Start of RECORDS PROVIDED

(** C4 (evaluation of the code where claim and code part ways).  With the
    default budget a transport call makes at most three [PUT]s and never
    waits 4000 ms; on a network that refuses every [PUT] it makes three
    [PUT]s, waits 1000 ms and 2000 ms between them and throws the error of
    the third, and the loop of [UploadManager] does the same, its third
    delay [retryDelays[2]] unused. *)
Theorem transport_stops_after_third_attempt :
  (forall net call fallback,
     let t := putWithRetry net call ArgUndefined fallback in
     (length (attemptsOf t.2) <= 3)%nat /\ 4000 ∉ delaysOf t.2) /\
  (forall message id chunk i chunkSize totalSize,
     let t := uploadChunk (alwaysFailing message) id chunk i chunkSize totalSize
                ArgUndefined in
     t.1 = Throw message /\
     attemptsOf t.2 = [0; 1; 2] /\ delaysOf t.2 = [1000; 2000]) /\
  (forall message id chunk i chunkSize totalSize,
     let t := uploadScreenChunk (alwaysFailing message) id chunk i chunkSize
                totalSize None ArgUndefined in
     t.1 = Throw message /\
     attemptsOf t.2 = [0; 1; 2] /\ delaysOf t.2 = [1000; 2000]) /\
  (let r := Manager.uploadChunks refusingManagerEnv sampleManagerUpload in
   r.1 = Throw "Chunk upload failed: 503 Service Unavailable" /\
   Manager.attemptsOf 0 (Manager.trace r.2) = [0; 1; 2] /\
   Manager.delaysOf (Manager.trace r.2) = [Some 1000; Some 2000] /\
   Manager.status (Manager.upload r.2) = Manager.error).
Proof.
  split; [|split; [|split]].
  - intros net call fallback t. subst t.
    rewrite putWithRetry_default.
    assert (Hno : forall l : list Z, l `sublist_of` [1000; 2000] -> 4000 ∉ l).
    { intros l Hl Hin. eapply elem_of_sublist in Hin; [|exact Hl].
      rewrite !elem_of_cons, elem_of_nil in Hin. lia. }
    destruct (net call 0);
      [cbn; split; [lia|apply Hno; repeat constructor]|].
    destruct (net call 1);
      [cbn; split; [lia|apply Hno; repeat constructor]|].
    destruct (net call 2); cbn; (split; [lia|apply Hno; repeat constructor]).
  - intros message id chunk i chunkSize totalSize t. subst t.
    unfold uploadChunk. rewrite putWithRetry_default. cbn. auto.
  - intros message id chunk i chunkSize totalSize t. subst t.
    unfold uploadScreenChunk. rewrite putWithRetry_default. cbn. auto.
  - vm_compute. auto.
Qed.

(** * Properties of the sequential chunk walk *)

Lemma world_eta (w : World) :
  w = mkWorld
        (mkHook (state (hook w)) (progress (hook w)) (errorMessage (hook w))
           (recordingId (hook w)) (playbackUrl (hook w)))
        (sessionStorage w) (trace w).
Proof. destruct w as [[] ? ?]. reflexivity. Qed.

Lemma replayWalk_spec totalSize steps : forall w,
  replayWalk totalSize steps w = (walkOutcome steps, afterWalk totalSize steps w).
Proof.
  induction steps as [|step steps IH]; intros w.
  - cbn. unfold ret, afterWalk. cbn. rewrite app_nil_r.
    f_equal. apply world_eta.
  - cbn [replayWalk walkOutcome]. unfold bind at 1. cbn [emitAll modify].
    unfold bind at 1. unfold await at 1.
    destruct (step_outcome step) as [result| |] eqn:Hout.
    + unfold bind at 1. cbn. rewrite IH. f_equal.
      unfold afterWalk. cbn. rewrite Hout. cbn.
      rewrite <- !app_assoc. reflexivity.
    + unfold afterWalk. cbn. rewrite Hout, app_nil_r.
      destruct w as [[] ? ?]. reflexivity.
    + unfold afterWalk. cbn. rewrite Hout, app_nil_r.
      destruct w as [[] ? ?]. reflexivity.
Qed.

Lemma uploadChunks_spec env blob id chunkSize start token w :
  uploadChunks env blob id chunkSize start token w =
  match slicedChunks blob chunkSize with
  | None => (Hang, w)
  | Some chunks =>
      let steps := hookWalk (network env) chunks (size blob) id chunkSize start token in
      (walkOutcome steps, afterWalk (size blob) steps w)
  end.
Proof.
  unfold uploadChunks. destruct (slicedChunks blob chunkSize); [|reflexivity].
  apply replayWalk_spec.
Qed.

Section Walk.

Variable net : Network.
Variable uploadFn : Z -> Transported.
Variable callOf : Z -> ChunkCall.
Hypothesis uploadFn_shape : forall i, transportShape net (callOf i) (uploadFn i).

Lemma afterFirstDone_failed pre rest :
  allFailed net pre ->
  afterFirstDone net ((Net <$> pre) ++ rest) = afterFirstDone net rest.
Proof.
  induction pre as [|e pre IH]; intros Hall; [reflexivity|].
  assert (Hpre : allFailed net pre).
  { intros c rng a Hin. apply (Hall c rng a). apply elem_of_cons. auto. }
  destruct e as [c rng a|ms]; cbn.
  - destruct (Hall c rng a) as [m Hm]; [apply elem_of_cons; auto|].
    rewrite Hm. auto.
  - auto.
Qed.

Lemma fetchesOf_failed pre :
  allFailed net pre -> acksIn net (Net <$> pre) = [].
Proof.
  induction pre as [|e pre IH]; intros Hall; [reflexivity|].
  assert (Hpre : allFailed net pre).
  { intros c rng a Hin. apply (Hall c rng a). apply elem_of_cons. auto. }
  destruct e as [c rng a|ms]; cbn.
  - destruct (Hall c rng a) as [m Hm]; [apply elem_of_cons; auto|].
    rewrite Hm. auto.
  - auto.
Qed.

(** Nothing is put on the wire after the first acknowledgment with
    [done]. *)
Lemma chunkWalk_afterFirstDone totalSize remaining : forall i,
  fetchesOf (afterFirstDone net (walkEvents totalSize (chunkWalk uploadFn remaining i)))
  = [].
Proof.
  induction remaining as [|remaining IH]; intros i; [reflexivity|].
  cbn [chunkWalk]. pose proof (uploadFn_shape i) as Hshape.
  destruct (uploadFn i) as [outcome effects]. unfold transportShape in Hshape.
  cbn [fst snd] in Hshape. cbn [walkEvents step_effects step_outcome].
  destruct outcome as [result| |].
  - destruct Hshape as (pre & a & -> & Ha & Hpre).
    rewrite fmap_app, <- app_assoc, afterFirstDone_failed by assumption.
    cbn. rewrite Ha. destruct (done result); [reflexivity|]. apply IH.
  - rewrite afterFirstDone_failed by exact Hshape. reflexivity.
  - rewrite afterFirstDone_failed by exact Hshape. reflexivity.
Qed.

Lemma acksIn_app t1 t2 : acksIn net (t1 ++ t2) = acksIn net t1 ++ acksIn net t2.
Proof. apply omap_app. Qed.

Lemma progressOf_app t1 t2 : progressOf (t1 ++ t2) = progressOf t1 ++ progressOf t2.
Proof. apply omap_app. Qed.

Lemma progressOf_net effects : progressOf (Net <$> effects) = [].
Proof. induction effects as [|e effects IH]; [reflexivity|]. cbn. exact IH. Qed.

Lemma acksIn_shape_ok totalSize pre a result rest :
  allFailed net pre -> net (callOf a.1) a.2 = Accepted result ->
  acksIn net
    ((Net <$> pre ++ [Fetch (callOf a.1) (contentRange (callOf a.1)) a.2])
       ++ OnProgress (progressData result totalSize) :: rest)
  = result :: acksIn net rest.
Proof.
  intros Hpre Ha. rewrite fmap_app, !acksIn_app, fetchesOf_failed by assumption.
  cbn. rewrite Ha. reflexivity.
Qed.

(** The acknowledgments of a walk that starts at chunk [i] answer calls
    for chunks [i] and later, in ascending order of chunk. *)
Lemma chunkWalk_acks_sorted totalSize first count remaining :
  monotoneBackend (fun i => net (callOf i)) first count ->
  forall i,
    first <= i -> i + Z.of_nat remaining <= count ->
    nondecreasing
      (uploadedBytes <$> acksIn net (walkEvents totalSize (chunkWalk uploadFn remaining i)))
    /\ Forall (fun r => exists j a, i <= j /\ j < count /\ net (callOf j) a = Accepted r)
         (acksIn net (walkEvents totalSize (chunkWalk uploadFn remaining i))).
Proof.
  intros Hmono.
  induction remaining as [|remaining IH]; intros i Hfirst Hcount.
  - split; [intros j k x y _ Hx; inversion Hx|constructor].
  - cbn [chunkWalk]. pose proof (uploadFn_shape i) as Hshape.
    destruct (uploadFn i) as [outcome effects]. unfold transportShape in Hshape.
    cbn [fst snd] in Hshape. cbn [walkEvents step_effects step_outcome].
    destruct outcome as [result| |].
    + destruct Hshape as (pre & a & -> & Ha & Hpre).
      rewrite (acksIn_shape_ok totalSize pre (i, a)) by assumption.
      assert (Htail :
        nondecreasing (uploadedBytes <$> acksIn net
           (walkEvents totalSize
              (if done result then [] else chunkWalk uploadFn remaining (i + 1))))
        /\ Forall (fun r => exists j a, i + 1 <= j /\ j < count /\
                                      net (callOf j) a = Accepted r)
             (acksIn net (walkEvents totalSize
                (if done result then [] else chunkWalk uploadFn remaining (i + 1))))).
      { destruct (done result); [|apply IH; lia].
        split; [intros j k x y _ Hx; inversion Hx|constructor]. }
      destruct Htail as [Hsorted Hall]. split.
      * intros j k x y Hjk Hx Hy.
        destruct j as [|j], k as [|k]; cbn in Hx, Hy; try lia.
        -- injection Hx as <-. injection Hy as <-. lia.
        -- injection Hx as <-.
           apply list_lookup_fmap_Some in Hy as (r' & -> & Hr').
           eapply Forall_lookup_1 in Hall as (j' & a' & Hj' & Hlt & Hnet);
             [|exact Hr'].
           apply (Hmono i j' a a'); [lia|lia|lia|exact Ha|exact Hnet].
        -- apply (Hsorted j k); [lia|assumption|assumption].
      * constructor.
        -- exists i, a. split; [lia|]. split; [lia|assumption].
        -- eapply Forall_impl; [exact Hall|].
           intros r (j' & a' & Hj' & Hlt & Hnet). exists j', a'.
           split; [lia|]. split; assumption.
    + rewrite app_nil_r, fetchesOf_failed by exact Hshape. cbn.
      split; [intros j k x y _ Hx; inversion Hx|constructor].
    + rewrite app_nil_r, fetchesOf_failed by exact Hshape. cbn.
      split; [intros j k x y _ Hx; inversion Hx|constructor].
Qed.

End of RECORDS PROVIDED

TASK BRIEF :: If a line in the data above holds the string "alwaysFailing", report that line.

WRITTEN SOLUTION ::
     let t := uploadChunk (alwaysFailing message) id chunk i chunkSize totalSize
     let t := uploadScreenChunk (alwaysFailing message) id chunk i chunkSize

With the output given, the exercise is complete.